EXERCISE REQUIREMENTS:
Transcribe exactly each line of the entries, from the opening line to the line with "Lemma onConsensus2_last d", with both of those lines included.

------

Lemma onConsensus2_more d T acc n p :
  partial d T acc -> n <> (T - 1)%Z ->
  exists d', onConsensus2 (mkClientState true d) ConsensusOk n T p = Ok (mkClientState true d', Waiting) /\
    partial d' T (acc ++ p).
Proof.
  intros Hd Hn. unfold onConsensus2. cbn [consensusCtx dechunker negb Z.eqb ConsensusOk]. cbv zeta.
  destruct (partial_started d T acc n Hd) as [HT HC].
  set (d1 := if bool_decide (dc_ChunkNum d = 0%Z) then _ else d) in *. clearbody d1.
  unfold Consume. rewrite HT, HC.
  rewrite (bool_decide_eq_false_2 (_ /\ _)) by (intros [_ Hx]; by apply Hx).
  rewrite bool_decide_eq_false_2 by done. cbn [dc_ChunkTotal]. rewrite bool_decide_eq_false_2 by done.
  eexists. split; [reflexivity|]. split; cbn; auto.
Qed.

Lemma onConsensus2_last d T acc p doc :
  partial d T acc -> acc ++ p = gzip doc -> doc <> [] ->
  onConsensus2 (mkClientState true d) ConsensusOk (T - 1) T p =
    Ok (mkClientState false NewDechunker, Replied ConsensusOk doc).
Proof.
  intros Hd Hp Hne. unfold onConsensus2. cbn [consensusCtx dechunker negb Z.eqb ConsensusOk]. cbv zeta.
  destruct (partial_started d T acc (T - 1)%Z Hd) as [HT HC].
  set (d1 := if bool_decide (dc_ChunkNum d = 0%Z) then _ else d) in *. clearbody d1.
  unfold Consume. rewrite HT, HC, Hp, gzip_accepts, gzip_roundtrip.
  rewrite (bool_decide_eq_false_2 (_ /\ _)) by (intros [_ Hx]; by apply Hx).
  rewrite bool_decide_eq_true_2 by done. cbn [dc_ChunkTotal Output].
  rewrite bool_decide_eq_true_2 by done. by rewrite bool_decide_eq_false_2 by (by destruct doc).
Qed.

(** A frame of a chunk command decodes to that command. *)
Lemma chunk_frame s c n t p :
  u32 n -> u32 t -> (Z.of_nat (MaxMessageLenServerToClient s + length p) < 2 ^ 31)%Z ->
  exists b, ToBytes (Consensus2 (Some s) ConsensusOk n t p) = Ok b /\
    FromBytes c b [] = Ok (Consensus2 None ConsensusOk n t p) /\
    length b = Nat.max (MaxMessageLenServerToClient s) (15 + length p).
Proof.
  intros Hn Ht Hl.
  destruct (Consensus2_framed c (Some s) ConsensusOk n t p) as (b & id & body & Hb & Hf & Ho); [done..|].
  assert (Hlen : length b = Nat.max (MaxMessageLenServerToClient s) (15 + length p)).
  { cbn [ToBytes] in Hb. unfold Consensus2_ToBytes in Hb. rewrite padToMaxCommandSize_eq in Hb.
    match type of Hb with Ok ?x = Ok ?y => assert (x = y) as <- by congruence end.
    unfold padAmount.
    rewrite !length_app, length_zeros, length_cmdHeader, !length_PutUint32. cbn [length]. lia. }
  exists b. split_and!; [done| |done].
  destruct (FromBytes_frame c b id body [] Hf) as [tail ->]; [lia|]. apply Ho.
Qed.

Lemma receive_chunks s c doc d T i chunks acc :
  (Z.of_nat (MaxMessageLenServerToClient s + length (gzip doc)) < 2 ^ 31)%Z -> doc <> [] ->
  T = i + length chunks -> Forall (fun c => 0 < length c) chunks -> length (gzip doc) >= T ->
  partial d (Z.of_nat T) acc -> acc ++ concat chunks = gzip doc -> 0 < length chunks ->
  exists frames, mapM ToBytes (chunkCommands (Some s) i T chunks) = Ok frames /\
    receive c (mkClientState true d) frames =
      Ok (mkClientState false NewDechunker, Replied ConsensusOk doc, []).
Proof.
  intros Hsz Hne HT Hf HTl Hd Hacc H0. revert i d acc HT Hf Hd Hacc H0.
  induction chunks as [|p chunks IH]; intros i d acc HT Hf Hd Hacc H0; [cbn in H0; lia|].
  cbn [length concat] in *. apply Forall_cons_1 in Hf as [Hp Hf].
  assert (Hpl : length p <= length (gzip doc)) by (rewrite <- Hacc, !length_app; lia).
  assert (Hw : forall k, k <= T -> wrap 32 (Z.of_nat k) = Z.of_nat k)
    by (intros; unfold wrap; apply Z.mod_small; lia).
  cbn [chunkCommands]. rewrite !Hw by lia.
  destruct (chunk_frame s c (Z.of_nat i) (Z.of_nat T) p) as (b & Hb & Hfb & _);
    [unfold u32; lia|unfold u32; lia|lia|].
  destruct chunks as [|p' chunks].
  - cbn [concat] in *. rewrite app_nil_r in Hacc.
    exists [b]. split; [cbn [chunkCommands mapM]; by rewrite Hb|]. cbn [receive]. rewrite Hfb. go.
    replace (Z.of_nat i) with (Z.of_nat T - 1)%Z by (cbn in HT; lia).
    by rewrite (onConsensus2_last d (Z.of_nat T) acc p doc).
  - destruct (onConsensus2_more d (Z.of_nat T) acc (Z.of_nat i) p) as (d' & Hr & Hd');
      [done|cbn in HT; lia|].
    destruct (IH (i + 1) d' (acc ++ p)) as (frames & Hm & Hrec);
      [cbn in *; lia|done|done|by rewrite <- app_assoc|cbn; lia|].
    exists (b :: frames). split; [cbn [mapM]; rewrite Hb; go; by rewrite Hm|].
    cbn [receive]. rewrite Hfb. go. rewrite Hr. go. done.
Qed.

End Consensus.

(** C22: a document the gateway has reaches the client: the chunk commands
    serialize, the client's session decodes every frame, waits until the last,
    then replies with exactly the document, ready for the next request. *)
Theorem consensus_delivered {G : Gzip} {GL : GzipLaws G} {Sg : Sign} {P : PigeonSizes}
    (s c : Commands) doc :
  0 < MaxMessageLenServerToClient s -> doc <> [] ->
  (Z.of_nat (MaxMessageLenServerToClient s + length (gzip doc)) < 2 ^ 31)%Z ->
  exists cmds frames, onGetConsensus2 (Some s) (Ok doc) = Ok cmds /\
    mapM ToBytes cmds = Ok frames /\
    receive c (mkClientState true NewDechunker) frames =
      Ok (mkClientState false NewDechunker, Replied ConsensusOk doc, []).
Proof.
  intros Hs Hne Hsz. destruct (Chunk_ok doc _ Hs) as (chunks & Hc & Hcat & Hl & Hf & _).
  destruct (receive_chunks s c doc NewDechunker (length chunks) 0 chunks []) as (frames & Hm & Hr);
    try done; [|lia|by split; [|left]|lia|].
  - eapply Forall_impl; [exact Hf|]. cbn. lia.
  - exists (chunkCommands (Some s) 0 (length chunks) chunks), frames. split_and!; try done.
    cbn [onGetConsensus2 deref]. go. by rewrite Hc.
Qed.

(** The gateway cuts chunks of the size of a whole command, so a chunk
    command of a document that needs more than one chunk is 15 bytes longer
    than the length every other command of its direction is padded to. *)
Theorem consensus_chunk_oversized {G : Gzip} {GL : GzipLaws G} {Sg : Sign} {P : PigeonSizes}
    (s : Commands) doc :
  0 < MaxMessageLenServerToClient s < length (gzip doc) ->
  (Z.of_nat (MaxMessageLenServerToClient s + length (gzip doc)) < 2 ^ 31)%Z ->
  exists cmd cmds b, onGetConsensus2 (Some s) (Ok doc) = Ok (cmd :: cmds) /\
    ToBytes cmd = Ok b /\ length b = MaxMessageLenServerToClient s + 15.
Proof.
  intros Hs Hsz. destruct (Chunk_ok doc (MaxMessageLenServerToClient s))
    as (chunks & Hc & Hcat & Hl & Hf & Hbig); [lia|].
  destruct Hbig as (p & rest & -> & Hp); [lia|].
  destruct (chunk_frame s s (wrap 32 0) (wrap 32 (Z.of_nat (length (p :: rest)))) p)
    as (b & Hb & _ & Hlen); [by unfold u32, wrap; apply Z.mod_pos_bound..|lia|].
  eexists _, _, b. split; [|split; [exact Hb|lia]].
  cbn [onGetConsensus2 deref]. go. by rewrite Hc.
Qed.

------

ANSWER BOX:
Lemma onConsensus2_more d T acc n p :
  partial d T acc -> n <> (T - 1)%Z ->
  exists d', onConsensus2 (mkClientState true d) ConsensusOk n T p = Ok (mkClientState true d', Waiting) /\
    partial d' T (acc ++ p).
Proof.
  intros Hd Hn. unfold onConsensus2. cbn [consensusCtx dechunker negb Z.eqb ConsensusOk]. cbv zeta.
  destruct (partial_started d T acc n Hd) as [HT HC].
  set (d1 := if bool_decide (dc_ChunkNum d = 0%Z) then _ else d) in *. clearbody d1.
  unfold Consume. rewrite HT, HC.
  rewrite (bool_decide_eq_false_2 (_ /\ _)) by (intros [_ Hx]; by apply Hx).
  rewrite bool_decide_eq_false_2 by done. cbn [dc_ChunkTotal]. rewrite bool_decide_eq_false_2 by done.
  eexists. split; [reflexivity|]. split; cbn; auto.
Qed.

Lemma onConsensus2_last d T acc p doc :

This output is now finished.